When Taylor is on the floor, he’s a very quick guard who can speed past defenders off the dribble. The key is to give him enough space that he’s forced to beat you with a jump shot. Like Collins, Taylor is a combo guard who earns his fair share of assists (3.3 in 22 minutes per game), but is not as good of a jump shooter. He’s still serviceable in the midrange and behind the arc, but if the Longhorns can keep Taylor in front of them and put a little bit of pressure on him while shooting, it will certainly help their chances tonight.
Tyrel Reed is the only other Jayhawk who plays significant minutes, and he’s another guard that is deadly from long range. He’s making more than 44% of his three-point attempts this year, so Texas must always be aware of his location when he’s on the court.
Keys to the game
While the Kansas half-court offense is highly efficient and can beat you in a variety of ways, the Jayhawks also earn a lot of points in transition. They don’t force a ton of turnovers — Pomeroy has them ranked just 157th in that category — but they do push the tempo off of rebounds and made buckets. Texas must limit fast break points, and has to set up their defense quickly enough to limit the secondary break points as well.
In addition, the Longhorns have to break through the interior D. The Jayhawks are nearly impenetrable inside, and Texas is not the most reliable outside shooting team. If the Horns can attack like the rim like they were in the second half of the OU game, perhaps they can create foul trouble for Aldrich and the Morris twins. And of course, we all know that consistent inside play will open up the midrange and outside games, as well.
Finally, the most simple of our keys to the game is that Texas must execute. During this tough three-week stretch, the Longhorns have been plagued by simple errors, be it missed shots from point-blank range, stupid turnovers, or poor shot selection and possessions.
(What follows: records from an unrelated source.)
(** An enrolment that [code_destination] starts. *)
Lemma run_code_destination setup pending body w r w' a :
  run (code_destination realm setup pending body) w = (r, w') ->
  a ∈ rows TPendingAction w' -> pa_type a = "sms_enrollment" ->
  (exists b, b ∈ rows TPendingAction w /\ pa_type b = "sms_enrollment" /\ pa_id b = pa_id a) \/
  pd_userId (pa_data a) = user_id (su_user setup) /\ pd_realmId (pa_data a) = realm_id realm /\
  (su_enrollmentToken setup = None ->
   (exists hash current, user_passwordHash (su_user setup) = Some hash /\ field "currentPassword" body = Some current /\
      argon2_verify hash current = Some true) \/
   truthy (user_passwordHash (su_user setup)) = false /\ ~ has_factor (user_id (su_user setup)) w).
Proof.
  intros Hr Ha Hty. unfold code_destination in Hr.
  destruct (if truthy (field "resend" body) then pending else None) as [[tk data]|];
    [injection Hr as _ <-; left; by exists a|].
  destruct (normalizePhone _) as [phone|]; [|injection Hr as _ <-; left; by exists a].
  apply run_bind_any in Hr as [(e & Hr)|(refusal & w1 & Href & Hr)].
  { apply (run_frame []) in Hr; [|unfold phone_refusal; footprint].
    rewrite (frame_rows _ _ _ TPendingAction Hr) in Ha by done. left. by exists a. }
  assert (Hp : frame [] w w1 /\ (refusal = None -> su_enrollmentToken setup = None ->
    (exists hash current, user_passwordHash (su_user setup) = Some hash /\ field "currentPassword" body = Some current /\
      argon2_verify hash current = Some true) \/
    truthy (user_passwordHash (su_user setup)) = false /\ ~ has_factor (user_id (su_user setup)) w)).
  { destruct (su_enrollmentToken setup); [by injection Href as <- <-|].
    apply run_phone_refusal_inr in Href as [Hf Hn]. split; [done|]. by intros Hno _; apply Hn. }
  destruct Hp as [Hf Hp]. destruct refusal as [m|].
  { injection Hr as _ <-. rewrite (frame_rows _ _ _ TPendingAction Hf) in Ha by done. left. by exists a. }
  specialize (Hp eq_refl). unfold new_enrollment in Hr.
  assert (Hend : forall r w2, run (match pending with Some (token, _) => endEnrollment token | None => Ret tt end) w1 = (r, w2) ->
    no_enrollment_added w w2).
  { intros r2 w2 H2. transitivity w1; [by apply (frame_no_enrollment [])|].
    assert (Hs : stable no_enrollment_added (match pending with Some (token, _) => endEnrollment token | None => Ret tt end)).
    { destruct pending as [[t d]|]; [unfold endEnrollment; adds_no_enrollment|exact I]. }
    pose proof (stable_run no_enrollment_added _ w1 Hs) as H. by rewrite H2 in H. }
  apply run_bind_any in Hr as [(e & Hr)|([] & w2 & He & Hr)]; [left; by apply (Hend _ _ Hr)|].
  pose proof (Hend _ _ He) as Hno.
  assert (Hst : exists r3, run (startEnrollment (user_id (su_user setup)) (realm_id realm)) w2 = (r3, w')).
  { apply run_bind_any in Hr as [(e & Hr)|(t & w3 & Ht & [= _ <-])]; by eexists. }
  destruct Hst as [r3 [Hsame|(n & Hnew & Hu & Hre)]%run_startEnrollment_any].
  - left. rewrite Hsame in Ha. by apply Hno.
  - rewrite Hnew in Ha. apply elem_of_app in Ha as [Ha| ->%list_elem_of_singleton]; [left; by apply Hno|right].
    do 2 (split; [done|]). done.
Qed.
I’ve purposely left free-throw shooting off this list, because it’s perfectly clear that this will not get better any time soon.
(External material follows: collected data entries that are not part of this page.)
(** X7.  [formatUser] returns the first and the last name joined by a
    space and trimmed when that is not empty, and the result has then no
    white space at either end; otherwise it returns the username as it
    is, [undefined] when there is none. *)
Theorem formatUser_result user :
  (profileName user <> [] ->
   formatUser user = Some (profileName user)
   /\ trimStart (profileName user) = profileName user
   /\ trimEnd (profileName user) = profileName user)
  /\ (profileName user = [] -> formatUser user = username user).
Proof.
  rewrite formatUser_profileName. split.
  - intros Hne. split.
    + destruct (profileName user); [congruence | reflexivity].
    + apply trim_ends.
  - intros ->. reflexivity.
Qed.

Section WithRuntime.
Context `{Runtime}.

(** X8.  Whatever the describer returns has no white space at either
    end. *)
Theorem describer_output_is_trimmed message bot userFormatter s :
  tryDescribeMessage message bot userFormatter = Ok s ->
  trimStart s = s /\ trimEnd s = s.
Proof.
  unfold tryDescribeMessage.
  destruct (describeParts message bot userFormatter) as [parts|];
    [|discriminate].
  cbn [bindR]. intros [= <-]. apply trim_ends.
Qed.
Obviously, if the Longhorns shoot 37% from the line again, as they did on Saturday, they have absolutely no chance to win tonight. But if they hover around their season average of 61% and actually do the other things correctly, they should be within striking distance during the final minutes of the game. And for a team that has struggled as much as Texas has lately, that’s pretty much all you can ask for.
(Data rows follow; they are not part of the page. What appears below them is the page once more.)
(** * FoliageCaptureActor: pool keys, pool map and instance counting

    A shallow embedding of [Source/aiden_geo_tutorial/Public/FoliageCaptureActor.h].

    The header defines three function bodies: the hash and the equality of
    [FFoliageGeometryType] and [AFoliageCaptureActor::GetInstanceCount].
    Every other member function is only declared there; the parts of the
    pipeline that the properties below need are modelled from the
    specification and are marked as such. *)

From Stdlib Require Import ZArith Lia Bool List.
From Stdlib Require Import Floats.SpecFloat.
From stdpp Require Import base option list strings gmap.

Local Open Scope Z_scope.

(** ** Machine integers *)

(** [uint32] arithmetic wraps modulo 2^32. *)
Definition uint32 (z : Z) : Z := z mod 2 ^ 32.

(** [int32] arithmetic, two's complement wrap-around. *)
Definition int32 (z : Z) : Z := (z + 2 ^ 31) mod 2 ^ 32 - 2 ^ 31.

Definition INT32_MIN : Z := - 2 ^ 31.
Definition INT32_MAX : Z := 2 ^ 31 - 1.

(** ** Floats *)

(** A C++ [float] or [double] is an IEEE-754 value; [operator==] on it is
    the IEEE comparison: a NaN differs from everything, itself included, and
    the two zeros are equal. *)
Definition float : Type := spec_float.
Definition double : Type := spec_float.

Definition float_eq (a b : float) : bool := SFeqb a b.

Definition is_nan (a : float) : bool :=
  match a with S754_nan => true | _ => false end.

(** IEEE equality, spelled out: both are zeros, or they are the same value
    and not a NaN. *)
Definition float_same (a b : float) : Prop :=
  match a, b with
  | S754_zero _, S754_zero _ => True
  | _, _ => a = b /\ is_nan a = false
  end.

(** [FFloatInterval]: the engine's closed interval of floats. *)
Record FFloatInterval : Type := mkInterval { Min : float; Max : float }.

(** [FVector], [FBox], [FLinearColor]: engine value types, kept as tuples of
    their components. *)
Definition FVector : Type := (float * float * float)%type.
Definition FBox : Type := (FVector * FVector)%type.
Definition FLinearColor : Type := (float * float * float * float)%type.

(** ** Engine hashing *)

(** [GetTypeHash] is an overloaded free function; each hashable type brings
    its own overload. *)
Class TypeHash (T : Type) : Type := GetTypeHash : T -> Z.
#[global] Hint Mode TypeHash ! : typeclass_instances.

(** Object addresses; [0] is [nullptr]. *)
Definition UStaticMeshPtr : Type := N.
Definition UFoliageHISMPtr : Type := N.
Definition nullptr : N := 0%N.

(** ** FFoliageGeometryType *)

Record FFoliageGeometryType : Type := mkGeometry {
  Density : float;
  bRandomYaw : bool;
  ZOffset : FFloatInterval;
  Scale : FFloatInterval;
  bAlignToNormal : bool;
  Mesh : UStaticMeshPtr;
  bCollidesWithWorld : bool;
  CullingDistances : FFloatInterval;
  bAffectsDistanceFieldLighting : bool
}.

(** [operator==(const FFoliageGeometryType&, const FFoliageGeometryType&)] *)
Definition FFoliageGeometryType_eq (A B : FFoliageGeometryType) : bool :=
  float_eq (Density A) (Density B)
  && N.eqb (Mesh A) (Mesh B)
  && Bool.eqb (bCollidesWithWorld A) (bCollidesWithWorld B)
  && Bool.eqb (bAffectsDistanceFieldLighting A) (bAffectsDistanceFieldLighting B)
  && float_eq (Max (Scale A)) (Max (Scale B))
  && float_eq (Min (Scale A)) (Min (Scale B))
  && Bool.eqb (bRandomYaw A) (bRandomYaw B)
  && float_eq (Min (ZOffset A)) (Min (ZOffset B))
  && float_eq (Max (ZOffset A)) (Max (ZOffset B)).

(** The fields read by the hash and by the equality. *)
Definition key_fields (A : FFoliageGeometryType)
  : float * bool * FFloatInterval * FFloatInterval * UStaticMeshPtr * bool * bool :=
  (Density A, bRandomYaw A, ZOffset A, Scale A, Mesh A,
   bCollidesWithWorld A, bAffectsDistanceFieldLighting A).

(** No compared float field is a NaN. *)
Definition nan_free (A : FFoliageGeometryType) : bool :=
  negb (is_nan (Density A))
  && negb (is_nan (Max (Scale A))) && negb (is_nan (Min (Scale A)))
  && negb (is_nan (Min (ZOffset A))) && negb (is_nan (Max (ZOffset A))).

Section EngineHash.

(** The engine's overloads of [GetTypeHash] for the field types. *)
Context {hash_float : TypeHash float}
        {hash_bool : TypeHash bool}
        {hash_interval : TypeHash FFloatInterval}
        {hash_mesh : TypeHash UStaticMeshPtr}.

(** [GetTypeHash(const FFoliageGeometryType&)]: a [uint32] sum. *)
#[global] Instance FFoliageGeometryType_hash : TypeHash FFoliageGeometryType :=
  fun A =>
    uint32 (uint32 (uint32 (uint32 (uint32 (uint32
      (@GetTypeHash float _ (Density A) + @GetTypeHash bool _ (bRandomYaw A))
      + GetTypeHash (ZOffset A))
      + GetTypeHash (Scale A))
      + @GetTypeHash UStaticMeshPtr _ (Mesh A))
      + @GetTypeHash bool _ (bCollidesWithWorld A))
      + @GetTypeHash bool _ (bAffectsDistanceFieldLighting A)).

End EngineHash.

(** The engine's hashes of floats and of float intervals agree on arguments
    that compare equal. *)
Definition engine_hash_consistent
  {hash_float : TypeHash float} {hash_interval : TypeHash FFloatInterval} : Prop :=
  (forall a b : float, float_eq a b = true -> GetTypeHash a = GetTypeHash b)
  /\ (forall i j : FFloatInterval,
        float_eq (Min i) (Min j) = true -> float_eq (Max i) (Max j) = true ->
        GetTypeHash i = GetTypeHash j).

(** ** TMap *)

(** The engine's hash map: the stored pairs in element order and the number
    of hash buckets.  A key is searched for in the bucket its hash selects,
    among the stored keys that compare equal to it. *)
Record TMap (K V : Type) : Type := mkTMap {
  HashSize : Z;
  Elements : list (K * V)
}.
Arguments mkTMap {K V} _ _.
Arguments HashSize {K V} _.
Arguments Elements {K V} _.

(** The engine's set allocator decides how many hash buckets a table with
    a given number of pairs asks for. *)
Class TSetAllocator : Type := GetNumberOfHashBuckets : nat -> Z.

(** Bucket counts are powers of two and insertion never shrinks a table: a
    table of [size] buckets regrown for [desired] buckets has the larger of
    the two counts.  Written on the index masks [size - 1] and
    [desired - 1], which gives that count on powers of two and is defined on
    all numbers. *)
Definition GrownHashSize (size desired : Z) : Z :=
  Z.lor (size - 1) (desired - 1) + 1.

Section TMapOps.

Context {K V : Type} (key_eq : K -> K -> bool) {key_hash : TypeHash K}
        {alloc : TSetAllocator}.

Definition HashIndex (size : Z) (h : Z) : Z := Z.land h (size - 1).

(** [KeyFuncs::Matches] on an element of the bucket of [k]. *)
Definition Matches (size : Z) (k : K) (e : K * V) : bool :=
  Z.eqb (HashIndex size (GetTypeHash (fst e))) (HashIndex size (GetTypeHash k))
  && key_eq (fst e) k.

Definition Find (m : TMap K V) (k : K) : option V :=
  snd <$> List.find (Matches (HashSize m) k) (Elements m).

(** [Add]: the pair replaces the stored pair of the same key, or is new. *)
Fixpoint add_element (p : K * V -> bool) (new : K * V) (l : list (K * V))
  : list (K * V) :=
  match l with
  | [] => [new]
  | e :: l' => if p e then new :: l' else e :: add_element p new l'
  end.

(** [Add] searches the table as it is; the table is then regrown for the
    number of pairs it holds. *)
Definition Add (m : TMap K V) (k : K) (v : V) : TMap K V :=
  let pairs := add_element (Matches (HashSize m) k) (k, v) (Elements m) in
  mkTMap (GrownHashSize (HashSize m) (GetNumberOfHashBuckets (length pairs))) pairs.

(** No two stored pairs have the same key. *)
Fixpoint keys_distinct (size : Z) (l : list (K * V)) : bool :=
  match l with
  | [] => true
  | e :: l' => negb (existsb (Matches size (fst e)) l') && keys_distinct size l'
  end.

Definition KeysDistinct (m : TMap K V) : bool :=
  keys_distinct (HashSize m) (Elements m).

End TMapOps.

(** ** Components *)

(** A live [UFoliageHISM] component as the actor sees it: whether it is
    pending kill, and what [GetInstanceCount()] returns on it. *)
Record UFoliageHISM : Type := mkHISM {
  bPendingKill : bool;
  NumInstances : Z
}.

(** The engine's objects, by address.  A destroyed component has no entry. *)
Abbreviation UObjectStore := (gmap N UFoliageHISM).

(** [IsValid(V)]: not null, alive and not pending kill. *)
Definition IsValid (objs : UObjectStore) (V : UFoliageHISMPtr) : bool :=
  negb (N.eqb V nullptr)
  && match objs !! V with
     | Some o => negb (bPendingKill o)
     | None => false
     end.

(** [V->GetInstanceCount()] *)
Definition HISM_GetInstanceCount (objs : UObjectStore) (V : UFoliageHISMPtr) : Z :=
  match objs !! V with
  | Some o => NumInstances o
  | None => 0
  end.

(** The type of [HISMFoliageMap]. *)
Abbreviation FoliageMap := (TMap FFoliageGeometryType (list UFoliageHISMPtr)).

(** The body of the inner loop of [GetInstanceCount], on the pair
    ([Count], [bAnyHISMValid]). *)
Definition count_component (objs : UObjectStore) (acc : Z * bool)
  (V : UFoliageHISMPtr) : Z * bool :=
  if IsValid objs V
  then (int32 (fst acc + HISM_GetInstanceCount objs V), true)
  else acc.

(** [AFoliageCaptureActor::GetInstanceCount(float Delta)] on the pool map. *)
Definition GetInstanceCount (objs : UObjectStore) (HISMFoliageMap : FoliageMap)
  (Delta : float) : Z :=
  let '(Count, bAnyHISMValid) :=
    fold_left
      (fun acc T => fold_left (count_component objs) (snd T) acc)
      (Elements HISMFoliageMap) (0, false) in
  if bAnyHISMValid then Count else -1.

(** The live instances of one pool, and of all pools. *)
Definition pool_instances (objs : UObjectStore) (pool : list UFoliageHISMPtr) : Z :=
  fold_right
    (fun V s => if IsValid objs V then HISM_GetInstanceCount objs V + s else s)
    0 pool.

Definition live_instances (objs : UObjectStore) (HISMFoliageMap : FoliageMap) : Z :=
  fold_right (fun T s => pool_instances objs (snd T) + s) 0
    (Elements HISMFoliageMap).

Definition any_valid (objs : UObjectStore) (HISMFoliageMap : FoliageMap) : bool :=
  existsb (fun T => existsb (IsValid objs) (snd T)) (Elements HISMFoliageMap).

(** ** Configuration and actor *)

Module FFoliageClassificationType.
Record t : Type := mk {
  Type_ : string;
  ColourClassification : FLinearColor;
  FoliageTypes : list FFoliageGeometryType;
  bAlignToSurfaceWithRaycast : bool;
  PooledHISMsToCreatePerFoliageType : Z
}.
End FFoliageClassificationType.

Record AFoliageCaptureActor : Type := mkActor {
  FoliageTypes : list FFoliageClassificationType.t;
  Georeference : N;
  CaptureElevation : float;
  CaptureWidth : float;
  UpdateFoliageAfterNumFrames : Z;
  MaxComponentsToUpdatePerFrame : Z;
  GridSize : Z * Z * Z;
  CaptureWidthInDegrees : double;
  HISMFoliageMap : FoliageMap;
  bIsBuilding : bool;
  Ticks : Z
}.

Definition set_bIsBuilding (b : bool) (a : AFoliageCaptureActor) : AFoliageCaptureActor :=
  mkActor (FoliageTypes a) (Georeference a) (CaptureElevation a) (CaptureWidth a)
    (UpdateFoliageAfterNumFrames a) (MaxComponentsToUpdatePerFrame a) (GridSize a)
    (CaptureWidthInDegrees a) (HISMFoliageMap a) b (Ticks a).

Definition set_HISMFoliageMap (m : FoliageMap) (a : AFoliageCaptureActor) : AFoliageCaptureActor :=
  mkActor (FoliageTypes a) (Georeference a) (CaptureElevation a) (CaptureWidth a)
    (UpdateFoliageAfterNumFrames a) (MaxComponentsToUpdatePerFrame a) (GridSize a)
    (CaptureWidthInDegrees a) m (bIsBuilding a) (Ticks a).

(** ** Readback requests *)

(** The delegate [FOnRenderTargetRead] handed to a readback: the only one the
    actor binds is the continuation of a build, which keeps the world bounds
    of that build. *)
Inductive FOnRenderTargetRead : Type :=
| BuildContinuation (RTWorldBounds : FBox).

Record ReadbackRequest : Type := mkRequest {
  request_id : nat;
  OnRenderTargetRead : FOnRenderTargetRead;
  RTs : list N
}.

(** Modelled from the spec: the body of [ReadLinearColorPixelsAsync] and the
    task it hands to the worker threads are not in the header.  The service
    keeps the requests whose copy has not finished, in the order they were
    made, and a log of the delegate invocations as (request, success flag). *)
Record BufferReadbackService : Type := mkService {
  pending : list ReadbackRequest;
  invoked : list (nat * bool);
  next_request : nat
}.

(** The actor together with what it shares with the engine. *)
Record World : Type := mkWorld {
  actor : AFoliageCaptureActor;
  objects : UObjectStore;
  next_object : N;
  readback : BufferReadbackService
}.

Definition set_actor (a : AFoliageCaptureActor) (w : World) : World :=
  mkWorld a (objects w) (next_object w) (readback w).

Definition set_readback (s : BufferReadbackService) (w : World) : World :=
  mkWorld (actor w) (objects w) (next_object w) s.

(** Modelled from the spec: [IsBuilding()] is only declared in the header; it
    reports the busy flag. *)
Definition IsBuilding (w : World) : bool := bIsBuilding (actor w).

(** [GetInstanceCount] on the actor's own map. *)
Definition instanceCount (w : World) (Delta : float) : Z :=
  GetInstanceCount (objects w) (HISMFoliageMap (actor w)) Delta.

(** ** The readback service *)

(** Modelled from the spec: [ReadLinearColorPixelsAsync] returns at once; it
    leaves a request with the service, which copies the pixels off the
    rendering path and then invokes the delegate with a success flag.  The
    image buffers, read flags, rectangle and exit thread of the declaration
    do not influence when the delegate is invoked and are left out. *)
Definition ReadLinearColorPixelsAsync (OnRead : FOnRenderTargetRead)
  (RenderTargets : list N) (s : BufferReadbackService) : BufferReadbackService :=
  mkService (pending s ++ [mkRequest (next_request s) OnRead RenderTargets])
            (invoked s) (S (next_request s)).

Definition is_request (id : nat) (r : ReadbackRequest) : bool :=
  Nat.eqb (request_id r) id.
While Kansas is a very scary team that plays well on both sides of the ball, they are certainly beatable. They were taken to overtime in road games against Kansas State and Colorado, and even let Nebraska — the worst team in the league — hang around with them at Allen Fieldhouse. The Frank Erwin Center is rarely a home-court advantage, but when Kansas comes to town, it always is. The Longhorns haven’t played very well as of late, but they have the talent needed to win this game and perhaps enough desperation to play like they cannot lose.